Collected data
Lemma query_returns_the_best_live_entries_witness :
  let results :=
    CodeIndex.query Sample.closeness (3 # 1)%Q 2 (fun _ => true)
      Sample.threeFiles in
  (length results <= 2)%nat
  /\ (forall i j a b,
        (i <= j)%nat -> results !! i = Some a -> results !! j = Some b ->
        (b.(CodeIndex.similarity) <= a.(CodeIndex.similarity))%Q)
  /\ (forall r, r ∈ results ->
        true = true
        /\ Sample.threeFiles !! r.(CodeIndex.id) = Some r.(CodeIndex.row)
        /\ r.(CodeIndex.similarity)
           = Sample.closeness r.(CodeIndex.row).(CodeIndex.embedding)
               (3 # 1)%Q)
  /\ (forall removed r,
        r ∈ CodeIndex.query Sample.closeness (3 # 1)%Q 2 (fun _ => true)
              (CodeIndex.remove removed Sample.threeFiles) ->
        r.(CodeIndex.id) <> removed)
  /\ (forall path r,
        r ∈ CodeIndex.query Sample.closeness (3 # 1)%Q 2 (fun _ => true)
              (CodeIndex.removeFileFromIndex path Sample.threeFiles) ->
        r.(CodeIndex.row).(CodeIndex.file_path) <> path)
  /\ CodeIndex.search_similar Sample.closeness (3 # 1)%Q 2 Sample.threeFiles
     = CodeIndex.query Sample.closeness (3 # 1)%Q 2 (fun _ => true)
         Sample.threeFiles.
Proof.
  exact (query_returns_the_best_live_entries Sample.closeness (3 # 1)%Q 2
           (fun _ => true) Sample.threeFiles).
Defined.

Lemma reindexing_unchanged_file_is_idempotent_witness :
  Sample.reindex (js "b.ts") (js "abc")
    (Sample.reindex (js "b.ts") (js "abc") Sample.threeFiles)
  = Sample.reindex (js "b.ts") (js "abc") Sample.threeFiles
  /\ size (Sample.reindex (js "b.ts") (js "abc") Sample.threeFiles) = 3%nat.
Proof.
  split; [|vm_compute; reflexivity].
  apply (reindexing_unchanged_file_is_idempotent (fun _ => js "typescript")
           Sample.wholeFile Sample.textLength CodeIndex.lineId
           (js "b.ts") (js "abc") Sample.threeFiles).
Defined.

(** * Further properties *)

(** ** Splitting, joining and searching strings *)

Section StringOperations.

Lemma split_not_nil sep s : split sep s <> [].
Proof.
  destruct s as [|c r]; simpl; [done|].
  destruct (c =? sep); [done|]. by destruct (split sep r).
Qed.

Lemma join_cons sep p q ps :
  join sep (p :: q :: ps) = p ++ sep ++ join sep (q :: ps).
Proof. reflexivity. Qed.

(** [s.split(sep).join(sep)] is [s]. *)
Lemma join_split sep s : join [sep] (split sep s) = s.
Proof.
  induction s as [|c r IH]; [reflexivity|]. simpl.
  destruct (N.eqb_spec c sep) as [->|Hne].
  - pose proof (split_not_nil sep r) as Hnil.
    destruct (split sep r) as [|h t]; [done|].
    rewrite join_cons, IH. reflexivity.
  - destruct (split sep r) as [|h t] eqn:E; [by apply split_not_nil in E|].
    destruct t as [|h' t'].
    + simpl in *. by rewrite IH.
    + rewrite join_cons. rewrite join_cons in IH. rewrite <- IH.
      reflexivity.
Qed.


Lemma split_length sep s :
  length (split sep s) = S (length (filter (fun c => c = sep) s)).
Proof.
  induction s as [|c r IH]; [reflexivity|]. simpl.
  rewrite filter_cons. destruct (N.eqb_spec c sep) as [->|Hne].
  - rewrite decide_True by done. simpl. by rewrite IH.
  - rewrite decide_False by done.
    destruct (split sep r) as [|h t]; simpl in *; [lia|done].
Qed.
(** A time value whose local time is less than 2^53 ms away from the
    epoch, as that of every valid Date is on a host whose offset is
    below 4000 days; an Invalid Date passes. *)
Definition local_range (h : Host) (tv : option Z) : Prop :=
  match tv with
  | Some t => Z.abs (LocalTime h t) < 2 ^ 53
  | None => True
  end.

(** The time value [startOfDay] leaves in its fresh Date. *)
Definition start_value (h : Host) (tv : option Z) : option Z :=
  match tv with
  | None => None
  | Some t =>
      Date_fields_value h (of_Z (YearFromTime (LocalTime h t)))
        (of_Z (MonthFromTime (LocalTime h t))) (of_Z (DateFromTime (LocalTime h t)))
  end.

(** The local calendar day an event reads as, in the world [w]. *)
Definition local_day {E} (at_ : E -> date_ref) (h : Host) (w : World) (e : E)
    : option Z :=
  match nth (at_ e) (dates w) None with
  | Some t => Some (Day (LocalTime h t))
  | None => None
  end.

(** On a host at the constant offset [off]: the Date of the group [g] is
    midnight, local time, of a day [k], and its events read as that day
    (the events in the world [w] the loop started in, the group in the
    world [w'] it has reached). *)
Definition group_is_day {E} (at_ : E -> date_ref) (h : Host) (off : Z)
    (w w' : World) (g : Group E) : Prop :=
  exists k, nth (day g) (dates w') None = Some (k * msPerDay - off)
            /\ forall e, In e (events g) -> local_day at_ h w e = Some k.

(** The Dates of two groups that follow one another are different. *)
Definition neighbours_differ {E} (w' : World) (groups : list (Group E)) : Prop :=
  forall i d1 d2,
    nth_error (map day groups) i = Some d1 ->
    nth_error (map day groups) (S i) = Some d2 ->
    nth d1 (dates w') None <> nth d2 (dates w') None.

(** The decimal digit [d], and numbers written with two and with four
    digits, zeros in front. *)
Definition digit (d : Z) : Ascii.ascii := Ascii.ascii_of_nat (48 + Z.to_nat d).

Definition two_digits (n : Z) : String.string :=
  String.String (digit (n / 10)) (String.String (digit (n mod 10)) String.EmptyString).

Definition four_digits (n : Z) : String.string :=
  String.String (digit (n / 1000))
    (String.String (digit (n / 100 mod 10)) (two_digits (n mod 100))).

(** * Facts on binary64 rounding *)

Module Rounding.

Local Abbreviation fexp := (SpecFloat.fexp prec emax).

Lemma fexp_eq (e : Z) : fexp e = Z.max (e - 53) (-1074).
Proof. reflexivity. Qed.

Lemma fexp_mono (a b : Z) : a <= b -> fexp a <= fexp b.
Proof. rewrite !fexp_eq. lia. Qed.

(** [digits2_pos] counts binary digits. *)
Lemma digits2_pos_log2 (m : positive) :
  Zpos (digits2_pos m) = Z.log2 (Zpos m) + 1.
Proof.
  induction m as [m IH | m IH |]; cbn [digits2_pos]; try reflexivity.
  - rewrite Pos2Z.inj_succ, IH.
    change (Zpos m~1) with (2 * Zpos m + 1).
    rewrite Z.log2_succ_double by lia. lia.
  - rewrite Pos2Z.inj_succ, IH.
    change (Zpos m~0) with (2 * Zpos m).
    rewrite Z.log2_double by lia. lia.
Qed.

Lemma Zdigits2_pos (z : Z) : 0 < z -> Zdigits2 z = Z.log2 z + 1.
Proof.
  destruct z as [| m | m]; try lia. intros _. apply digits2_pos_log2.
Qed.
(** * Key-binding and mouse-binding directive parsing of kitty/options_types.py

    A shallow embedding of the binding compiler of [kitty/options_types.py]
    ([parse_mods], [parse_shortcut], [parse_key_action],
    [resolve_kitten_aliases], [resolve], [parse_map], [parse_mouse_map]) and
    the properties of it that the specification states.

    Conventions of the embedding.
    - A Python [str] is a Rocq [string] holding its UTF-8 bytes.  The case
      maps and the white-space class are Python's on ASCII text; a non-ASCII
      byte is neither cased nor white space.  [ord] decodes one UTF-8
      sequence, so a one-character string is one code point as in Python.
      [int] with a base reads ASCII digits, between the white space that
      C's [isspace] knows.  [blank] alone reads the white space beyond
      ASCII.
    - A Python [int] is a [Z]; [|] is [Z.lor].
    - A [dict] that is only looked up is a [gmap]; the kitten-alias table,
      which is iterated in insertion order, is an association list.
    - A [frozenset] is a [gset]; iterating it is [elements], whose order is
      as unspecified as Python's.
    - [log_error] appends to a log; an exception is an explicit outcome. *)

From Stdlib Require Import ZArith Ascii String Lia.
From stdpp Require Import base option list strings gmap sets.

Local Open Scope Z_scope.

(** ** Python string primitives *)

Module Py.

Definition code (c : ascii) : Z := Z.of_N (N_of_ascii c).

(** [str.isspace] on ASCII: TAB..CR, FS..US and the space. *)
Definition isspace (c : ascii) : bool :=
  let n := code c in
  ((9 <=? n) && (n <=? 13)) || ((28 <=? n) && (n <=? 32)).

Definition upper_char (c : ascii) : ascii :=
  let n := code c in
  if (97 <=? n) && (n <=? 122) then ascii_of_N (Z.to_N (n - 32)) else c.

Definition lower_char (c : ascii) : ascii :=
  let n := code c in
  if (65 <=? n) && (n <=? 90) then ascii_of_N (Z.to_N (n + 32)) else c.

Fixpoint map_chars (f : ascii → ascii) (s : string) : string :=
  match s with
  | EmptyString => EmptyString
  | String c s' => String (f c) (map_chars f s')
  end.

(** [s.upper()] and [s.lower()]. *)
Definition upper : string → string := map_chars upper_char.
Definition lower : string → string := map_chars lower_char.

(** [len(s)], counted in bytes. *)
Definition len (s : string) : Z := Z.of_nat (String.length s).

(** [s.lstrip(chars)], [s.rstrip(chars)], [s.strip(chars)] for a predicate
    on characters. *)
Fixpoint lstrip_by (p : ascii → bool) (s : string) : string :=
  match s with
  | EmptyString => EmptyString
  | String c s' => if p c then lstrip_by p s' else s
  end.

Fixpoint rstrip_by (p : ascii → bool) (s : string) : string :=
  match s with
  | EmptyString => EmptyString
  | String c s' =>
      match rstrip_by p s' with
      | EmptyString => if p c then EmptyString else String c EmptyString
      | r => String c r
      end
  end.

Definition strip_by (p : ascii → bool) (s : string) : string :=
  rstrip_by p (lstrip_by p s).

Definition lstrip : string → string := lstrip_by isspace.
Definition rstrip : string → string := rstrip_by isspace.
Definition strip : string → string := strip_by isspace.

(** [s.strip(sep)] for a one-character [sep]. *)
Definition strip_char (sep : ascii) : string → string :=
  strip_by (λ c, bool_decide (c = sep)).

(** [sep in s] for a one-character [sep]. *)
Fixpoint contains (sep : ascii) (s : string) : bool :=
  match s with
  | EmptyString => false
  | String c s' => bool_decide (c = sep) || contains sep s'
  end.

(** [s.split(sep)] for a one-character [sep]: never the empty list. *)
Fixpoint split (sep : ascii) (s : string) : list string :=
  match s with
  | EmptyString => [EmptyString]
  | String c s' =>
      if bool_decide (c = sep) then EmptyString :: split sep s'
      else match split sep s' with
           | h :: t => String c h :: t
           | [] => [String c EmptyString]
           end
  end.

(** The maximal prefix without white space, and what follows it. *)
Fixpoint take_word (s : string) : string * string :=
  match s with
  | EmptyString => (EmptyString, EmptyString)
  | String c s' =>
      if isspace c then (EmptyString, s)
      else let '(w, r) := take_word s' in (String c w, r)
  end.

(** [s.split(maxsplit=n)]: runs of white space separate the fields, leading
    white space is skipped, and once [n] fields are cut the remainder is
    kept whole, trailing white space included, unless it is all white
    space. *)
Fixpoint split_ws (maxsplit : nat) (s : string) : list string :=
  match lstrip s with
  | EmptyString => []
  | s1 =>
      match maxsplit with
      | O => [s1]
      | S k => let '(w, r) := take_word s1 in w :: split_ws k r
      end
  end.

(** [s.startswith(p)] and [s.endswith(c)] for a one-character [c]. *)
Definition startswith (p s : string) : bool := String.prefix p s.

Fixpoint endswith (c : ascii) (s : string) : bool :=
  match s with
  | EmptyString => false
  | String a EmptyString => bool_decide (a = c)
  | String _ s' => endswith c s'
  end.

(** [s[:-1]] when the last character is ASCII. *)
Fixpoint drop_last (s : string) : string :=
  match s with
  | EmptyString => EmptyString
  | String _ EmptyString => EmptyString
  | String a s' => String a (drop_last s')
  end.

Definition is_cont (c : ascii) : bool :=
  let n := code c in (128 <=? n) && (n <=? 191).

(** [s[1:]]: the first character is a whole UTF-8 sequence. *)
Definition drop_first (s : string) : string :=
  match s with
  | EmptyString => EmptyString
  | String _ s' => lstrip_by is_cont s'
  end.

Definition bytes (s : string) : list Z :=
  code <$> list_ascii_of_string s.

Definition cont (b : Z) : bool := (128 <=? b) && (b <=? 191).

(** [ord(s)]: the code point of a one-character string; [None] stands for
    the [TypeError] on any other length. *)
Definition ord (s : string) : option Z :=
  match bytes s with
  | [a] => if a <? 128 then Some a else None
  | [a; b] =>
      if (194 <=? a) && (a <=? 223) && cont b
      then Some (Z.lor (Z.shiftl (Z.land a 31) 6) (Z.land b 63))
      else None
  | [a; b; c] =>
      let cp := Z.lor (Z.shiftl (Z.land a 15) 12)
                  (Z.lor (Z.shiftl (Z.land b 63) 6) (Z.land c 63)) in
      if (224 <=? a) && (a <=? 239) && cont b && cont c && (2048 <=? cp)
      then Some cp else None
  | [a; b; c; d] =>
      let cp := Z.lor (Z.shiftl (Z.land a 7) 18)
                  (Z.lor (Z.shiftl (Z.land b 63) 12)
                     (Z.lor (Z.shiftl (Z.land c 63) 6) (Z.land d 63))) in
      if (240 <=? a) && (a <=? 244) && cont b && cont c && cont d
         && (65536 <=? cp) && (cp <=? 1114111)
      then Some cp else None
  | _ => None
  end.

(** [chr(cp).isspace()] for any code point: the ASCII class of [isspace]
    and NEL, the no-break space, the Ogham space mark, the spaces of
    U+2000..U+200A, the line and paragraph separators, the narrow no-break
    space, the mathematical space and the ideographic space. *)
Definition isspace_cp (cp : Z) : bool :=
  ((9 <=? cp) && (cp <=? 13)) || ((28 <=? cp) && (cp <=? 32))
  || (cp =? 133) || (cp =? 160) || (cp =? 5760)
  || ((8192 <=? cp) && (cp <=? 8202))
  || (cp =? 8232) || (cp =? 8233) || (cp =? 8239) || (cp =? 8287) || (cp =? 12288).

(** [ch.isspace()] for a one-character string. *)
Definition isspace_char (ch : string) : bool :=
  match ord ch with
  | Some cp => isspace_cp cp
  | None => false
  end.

- **Goal of the exercise**
The required answer is the exact run of lines above starting at the line with "EmptyString => []" and ending at the line with "Definition cont (b", with both ends present.

- **Worked solution**
  | EmptyString => []
  | s1 =>
      match maxsplit with
      | O => [s1]
      | S k => let '(w, r) := take_word s1 in w :: split_ws k r
      end
  end.

(** [s.startswith(p)] and [s.endswith(c)] for a one-character [c]. *)
Definition startswith (p s : string) : bool := String.prefix p s.

Fixpoint endswith (c : ascii) (s : string) : bool :=
  match s with
  | EmptyString => false
  | String a EmptyString => bool_decide (a = c)
  | String _ s' => endswith c s'
  end.

(** [s[:-1]] when the last character is ASCII. *)
Fixpoint drop_last (s : string) : string :=
  match s with
  | EmptyString => EmptyString
  | String _ EmptyString => EmptyString
  | String a s' => String a (drop_last s')
  end.

Definition is_cont (c : ascii) : bool :=
  let n := code c in (128 <=? n) && (n <=? 191).

(** [s[1:]]: the first character is a whole UTF-8 sequence. *)
Definition drop_first (s : string) : string :=
  match s with
  | EmptyString => EmptyString
  | String _ s' => lstrip_by is_cont s'
  end.

Definition bytes (s : string) : list Z :=
  code <$> list_ascii_of_string s.

Definition cont (b : Z) : bool := (128 <=? b) && (b <=? 191).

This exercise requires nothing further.